WHAT YOU WILL DO: Below are the entries. Transcribe exactly the lines from the one with "assert ((c =?" through the one with "exists x2. split_and!;", ends included, and leave out all others.

MATERIAL TO PROCESS:
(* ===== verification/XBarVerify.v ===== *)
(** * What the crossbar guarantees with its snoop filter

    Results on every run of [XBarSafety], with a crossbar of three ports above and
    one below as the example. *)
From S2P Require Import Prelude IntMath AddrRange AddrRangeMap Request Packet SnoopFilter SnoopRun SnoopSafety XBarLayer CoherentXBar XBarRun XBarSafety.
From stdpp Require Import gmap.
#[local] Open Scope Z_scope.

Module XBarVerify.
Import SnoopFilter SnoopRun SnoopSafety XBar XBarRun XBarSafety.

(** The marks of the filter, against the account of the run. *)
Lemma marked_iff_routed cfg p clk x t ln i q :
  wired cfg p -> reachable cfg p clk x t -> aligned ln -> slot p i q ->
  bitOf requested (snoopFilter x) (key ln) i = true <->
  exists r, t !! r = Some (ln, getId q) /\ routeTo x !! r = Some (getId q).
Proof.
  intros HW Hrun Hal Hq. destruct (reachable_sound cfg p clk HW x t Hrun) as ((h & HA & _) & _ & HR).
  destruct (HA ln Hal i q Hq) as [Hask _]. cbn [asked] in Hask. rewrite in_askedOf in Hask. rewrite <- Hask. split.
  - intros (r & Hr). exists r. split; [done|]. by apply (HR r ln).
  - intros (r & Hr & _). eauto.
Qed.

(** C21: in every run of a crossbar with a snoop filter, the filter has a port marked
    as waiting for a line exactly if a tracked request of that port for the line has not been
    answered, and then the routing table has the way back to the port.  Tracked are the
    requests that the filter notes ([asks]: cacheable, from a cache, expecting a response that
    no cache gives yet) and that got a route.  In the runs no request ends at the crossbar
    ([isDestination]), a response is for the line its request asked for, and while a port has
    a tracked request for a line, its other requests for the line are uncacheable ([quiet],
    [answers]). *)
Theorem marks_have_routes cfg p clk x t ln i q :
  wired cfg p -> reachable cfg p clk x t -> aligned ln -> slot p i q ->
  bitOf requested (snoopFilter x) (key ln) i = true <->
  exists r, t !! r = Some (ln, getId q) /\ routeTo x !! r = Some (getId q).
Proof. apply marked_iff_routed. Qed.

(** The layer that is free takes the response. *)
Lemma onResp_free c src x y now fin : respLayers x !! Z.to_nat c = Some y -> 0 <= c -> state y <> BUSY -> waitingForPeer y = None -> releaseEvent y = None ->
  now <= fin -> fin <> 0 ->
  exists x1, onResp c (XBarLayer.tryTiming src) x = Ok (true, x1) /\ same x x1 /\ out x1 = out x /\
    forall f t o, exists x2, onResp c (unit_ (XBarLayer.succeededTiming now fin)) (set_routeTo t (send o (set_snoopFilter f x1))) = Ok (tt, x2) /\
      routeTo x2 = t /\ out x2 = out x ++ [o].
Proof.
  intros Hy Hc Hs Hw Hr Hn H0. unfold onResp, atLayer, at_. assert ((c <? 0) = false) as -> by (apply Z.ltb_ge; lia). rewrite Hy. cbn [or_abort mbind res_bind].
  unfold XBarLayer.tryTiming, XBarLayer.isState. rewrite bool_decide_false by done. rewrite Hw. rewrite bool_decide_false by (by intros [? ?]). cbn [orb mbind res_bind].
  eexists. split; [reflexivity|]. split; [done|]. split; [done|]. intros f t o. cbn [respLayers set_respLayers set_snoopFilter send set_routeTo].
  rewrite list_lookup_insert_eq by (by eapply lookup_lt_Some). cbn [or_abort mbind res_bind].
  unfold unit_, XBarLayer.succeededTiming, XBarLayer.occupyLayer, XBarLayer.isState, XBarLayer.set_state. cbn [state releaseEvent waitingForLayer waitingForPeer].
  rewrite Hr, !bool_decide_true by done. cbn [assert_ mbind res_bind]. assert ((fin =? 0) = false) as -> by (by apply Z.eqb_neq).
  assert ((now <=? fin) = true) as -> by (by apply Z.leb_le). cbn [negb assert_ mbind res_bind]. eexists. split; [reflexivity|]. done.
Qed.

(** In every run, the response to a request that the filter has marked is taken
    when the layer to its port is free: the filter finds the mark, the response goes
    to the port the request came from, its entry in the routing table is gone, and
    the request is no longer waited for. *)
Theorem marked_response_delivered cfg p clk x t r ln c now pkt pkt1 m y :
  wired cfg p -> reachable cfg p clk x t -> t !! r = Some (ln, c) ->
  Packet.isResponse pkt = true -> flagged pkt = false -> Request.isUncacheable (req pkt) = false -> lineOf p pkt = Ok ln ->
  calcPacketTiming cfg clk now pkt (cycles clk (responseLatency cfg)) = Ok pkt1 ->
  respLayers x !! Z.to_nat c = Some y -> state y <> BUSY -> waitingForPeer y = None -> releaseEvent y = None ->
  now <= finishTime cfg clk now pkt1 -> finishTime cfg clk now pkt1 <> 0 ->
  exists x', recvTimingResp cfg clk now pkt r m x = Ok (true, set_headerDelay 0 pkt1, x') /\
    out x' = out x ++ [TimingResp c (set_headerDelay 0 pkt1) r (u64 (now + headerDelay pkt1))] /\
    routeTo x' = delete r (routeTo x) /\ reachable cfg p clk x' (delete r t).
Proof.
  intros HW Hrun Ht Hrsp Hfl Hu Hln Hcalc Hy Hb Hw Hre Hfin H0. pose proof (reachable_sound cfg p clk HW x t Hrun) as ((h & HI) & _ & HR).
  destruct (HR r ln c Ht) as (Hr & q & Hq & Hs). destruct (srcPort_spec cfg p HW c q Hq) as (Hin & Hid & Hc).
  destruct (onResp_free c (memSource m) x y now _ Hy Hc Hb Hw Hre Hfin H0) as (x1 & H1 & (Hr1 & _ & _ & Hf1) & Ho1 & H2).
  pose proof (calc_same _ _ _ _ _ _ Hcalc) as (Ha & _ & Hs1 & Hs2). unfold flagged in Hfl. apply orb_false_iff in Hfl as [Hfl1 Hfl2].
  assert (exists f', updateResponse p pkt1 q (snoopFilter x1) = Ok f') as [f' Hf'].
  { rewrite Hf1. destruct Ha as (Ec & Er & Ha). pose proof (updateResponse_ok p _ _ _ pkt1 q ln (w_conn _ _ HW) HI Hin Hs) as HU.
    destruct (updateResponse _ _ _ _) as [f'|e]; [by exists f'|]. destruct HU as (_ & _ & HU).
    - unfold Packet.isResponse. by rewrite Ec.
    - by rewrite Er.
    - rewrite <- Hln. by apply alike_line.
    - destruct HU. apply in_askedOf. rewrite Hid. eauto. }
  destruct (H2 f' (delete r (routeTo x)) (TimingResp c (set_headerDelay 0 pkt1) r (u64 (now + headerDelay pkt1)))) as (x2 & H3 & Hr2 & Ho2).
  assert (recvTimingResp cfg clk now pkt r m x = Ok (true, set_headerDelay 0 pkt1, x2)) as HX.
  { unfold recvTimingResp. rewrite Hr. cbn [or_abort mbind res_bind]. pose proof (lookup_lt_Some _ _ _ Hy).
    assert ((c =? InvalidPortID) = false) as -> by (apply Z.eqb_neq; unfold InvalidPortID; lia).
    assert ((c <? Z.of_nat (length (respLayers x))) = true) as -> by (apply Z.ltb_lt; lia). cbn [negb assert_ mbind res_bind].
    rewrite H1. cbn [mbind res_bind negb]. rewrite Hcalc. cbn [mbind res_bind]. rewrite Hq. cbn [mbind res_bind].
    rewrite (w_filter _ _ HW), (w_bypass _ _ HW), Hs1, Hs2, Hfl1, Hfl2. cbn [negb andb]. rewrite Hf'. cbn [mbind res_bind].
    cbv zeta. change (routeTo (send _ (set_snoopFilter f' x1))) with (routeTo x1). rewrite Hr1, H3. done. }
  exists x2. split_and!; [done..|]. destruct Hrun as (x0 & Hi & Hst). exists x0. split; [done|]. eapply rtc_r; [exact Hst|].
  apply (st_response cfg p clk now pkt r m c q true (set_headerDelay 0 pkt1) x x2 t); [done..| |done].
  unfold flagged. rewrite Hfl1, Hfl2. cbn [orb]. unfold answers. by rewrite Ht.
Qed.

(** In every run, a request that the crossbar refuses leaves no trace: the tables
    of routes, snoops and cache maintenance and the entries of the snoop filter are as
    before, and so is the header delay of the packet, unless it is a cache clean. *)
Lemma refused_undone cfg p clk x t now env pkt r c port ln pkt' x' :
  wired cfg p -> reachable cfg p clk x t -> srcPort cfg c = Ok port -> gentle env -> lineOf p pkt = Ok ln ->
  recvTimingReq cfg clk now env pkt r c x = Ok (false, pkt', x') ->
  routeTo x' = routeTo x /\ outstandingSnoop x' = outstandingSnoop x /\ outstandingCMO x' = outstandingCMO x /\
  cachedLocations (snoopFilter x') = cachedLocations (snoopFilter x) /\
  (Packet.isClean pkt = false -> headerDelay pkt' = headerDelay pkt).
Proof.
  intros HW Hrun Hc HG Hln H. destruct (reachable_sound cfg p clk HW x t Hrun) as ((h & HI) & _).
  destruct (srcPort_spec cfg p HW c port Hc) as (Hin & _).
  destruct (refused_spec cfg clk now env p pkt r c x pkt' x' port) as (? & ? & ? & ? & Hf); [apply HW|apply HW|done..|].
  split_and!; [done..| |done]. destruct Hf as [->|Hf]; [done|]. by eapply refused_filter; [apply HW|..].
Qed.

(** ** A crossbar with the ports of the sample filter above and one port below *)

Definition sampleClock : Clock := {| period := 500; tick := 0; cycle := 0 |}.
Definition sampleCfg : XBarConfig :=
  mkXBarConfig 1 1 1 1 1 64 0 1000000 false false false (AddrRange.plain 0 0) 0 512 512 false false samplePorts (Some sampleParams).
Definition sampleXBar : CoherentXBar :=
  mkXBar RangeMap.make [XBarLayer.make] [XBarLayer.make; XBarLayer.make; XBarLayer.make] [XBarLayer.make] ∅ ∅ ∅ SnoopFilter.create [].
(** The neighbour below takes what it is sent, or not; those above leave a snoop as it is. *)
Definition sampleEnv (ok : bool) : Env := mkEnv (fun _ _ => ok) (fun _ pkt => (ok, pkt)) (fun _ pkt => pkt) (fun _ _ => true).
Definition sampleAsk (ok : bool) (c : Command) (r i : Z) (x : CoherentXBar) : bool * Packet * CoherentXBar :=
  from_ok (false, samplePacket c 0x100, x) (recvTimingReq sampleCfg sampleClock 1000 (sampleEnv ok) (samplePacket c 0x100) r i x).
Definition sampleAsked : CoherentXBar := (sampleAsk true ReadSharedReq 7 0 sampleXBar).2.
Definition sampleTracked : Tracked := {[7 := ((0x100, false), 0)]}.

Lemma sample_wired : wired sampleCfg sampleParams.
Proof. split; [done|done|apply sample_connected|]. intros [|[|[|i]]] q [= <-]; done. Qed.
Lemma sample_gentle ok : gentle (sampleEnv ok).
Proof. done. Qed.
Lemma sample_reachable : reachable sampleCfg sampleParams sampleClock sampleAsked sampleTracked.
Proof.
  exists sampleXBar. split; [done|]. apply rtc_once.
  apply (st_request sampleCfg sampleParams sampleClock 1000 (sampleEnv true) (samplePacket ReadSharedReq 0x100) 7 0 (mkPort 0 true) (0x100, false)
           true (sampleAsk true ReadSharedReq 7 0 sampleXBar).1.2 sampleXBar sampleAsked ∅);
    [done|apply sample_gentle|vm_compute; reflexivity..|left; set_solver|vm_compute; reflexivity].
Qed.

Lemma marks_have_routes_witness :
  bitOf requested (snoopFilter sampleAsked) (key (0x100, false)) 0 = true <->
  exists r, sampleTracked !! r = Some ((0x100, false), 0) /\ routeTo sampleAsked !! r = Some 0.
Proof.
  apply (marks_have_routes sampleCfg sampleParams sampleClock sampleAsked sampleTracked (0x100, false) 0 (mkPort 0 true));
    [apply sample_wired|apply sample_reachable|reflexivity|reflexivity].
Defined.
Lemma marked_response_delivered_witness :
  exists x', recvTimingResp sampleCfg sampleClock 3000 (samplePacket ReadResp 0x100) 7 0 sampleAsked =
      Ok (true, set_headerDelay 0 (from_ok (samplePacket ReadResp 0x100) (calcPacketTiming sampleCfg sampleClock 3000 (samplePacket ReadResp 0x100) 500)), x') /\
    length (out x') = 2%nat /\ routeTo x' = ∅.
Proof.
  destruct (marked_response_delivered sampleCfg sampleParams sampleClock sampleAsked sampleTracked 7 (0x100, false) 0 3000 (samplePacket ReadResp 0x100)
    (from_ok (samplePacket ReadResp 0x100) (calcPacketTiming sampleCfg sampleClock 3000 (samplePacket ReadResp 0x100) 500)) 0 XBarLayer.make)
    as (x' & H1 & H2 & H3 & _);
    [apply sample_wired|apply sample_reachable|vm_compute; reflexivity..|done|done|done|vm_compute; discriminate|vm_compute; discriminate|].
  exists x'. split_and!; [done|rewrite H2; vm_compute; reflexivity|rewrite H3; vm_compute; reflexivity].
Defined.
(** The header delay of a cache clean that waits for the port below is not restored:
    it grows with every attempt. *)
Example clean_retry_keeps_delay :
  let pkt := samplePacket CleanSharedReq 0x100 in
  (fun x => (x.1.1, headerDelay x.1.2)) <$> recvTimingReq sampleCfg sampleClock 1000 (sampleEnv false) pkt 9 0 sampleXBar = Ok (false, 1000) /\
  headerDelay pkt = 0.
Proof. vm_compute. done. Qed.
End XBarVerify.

ANSWER SECTION:
    assert ((c =? InvalidPortID) = false) as -> by (apply Z.eqb_neq; unfold InvalidPortID; lia).
    assert ((c <? Z.of_nat (length (respLayers x))) = true) as -> by (apply Z.ltb_lt; lia). cbn [negb assert_ mbind res_bind].
    rewrite H1. cbn [mbind res_bind negb]. rewrite Hcalc. cbn [mbind res_bind]. rewrite Hq. cbn [mbind res_bind].
    rewrite (w_filter _ _ HW), (w_bypass _ _ HW), Hs1, Hs2, Hfl1, Hfl2. cbn [negb andb]. rewrite Hf'. cbn [mbind res_bind].
    cbv zeta. change (routeTo (send _ (set_snoopFilter f' x1))) with (routeTo x1). rewrite Hr1, H3. done. }
  exists x2. split_and!; [done..|]. destruct Hrun as (x0 & Hi & Hst). exists x0. split; [done|]. eapply rtc_r; [exact Hst|].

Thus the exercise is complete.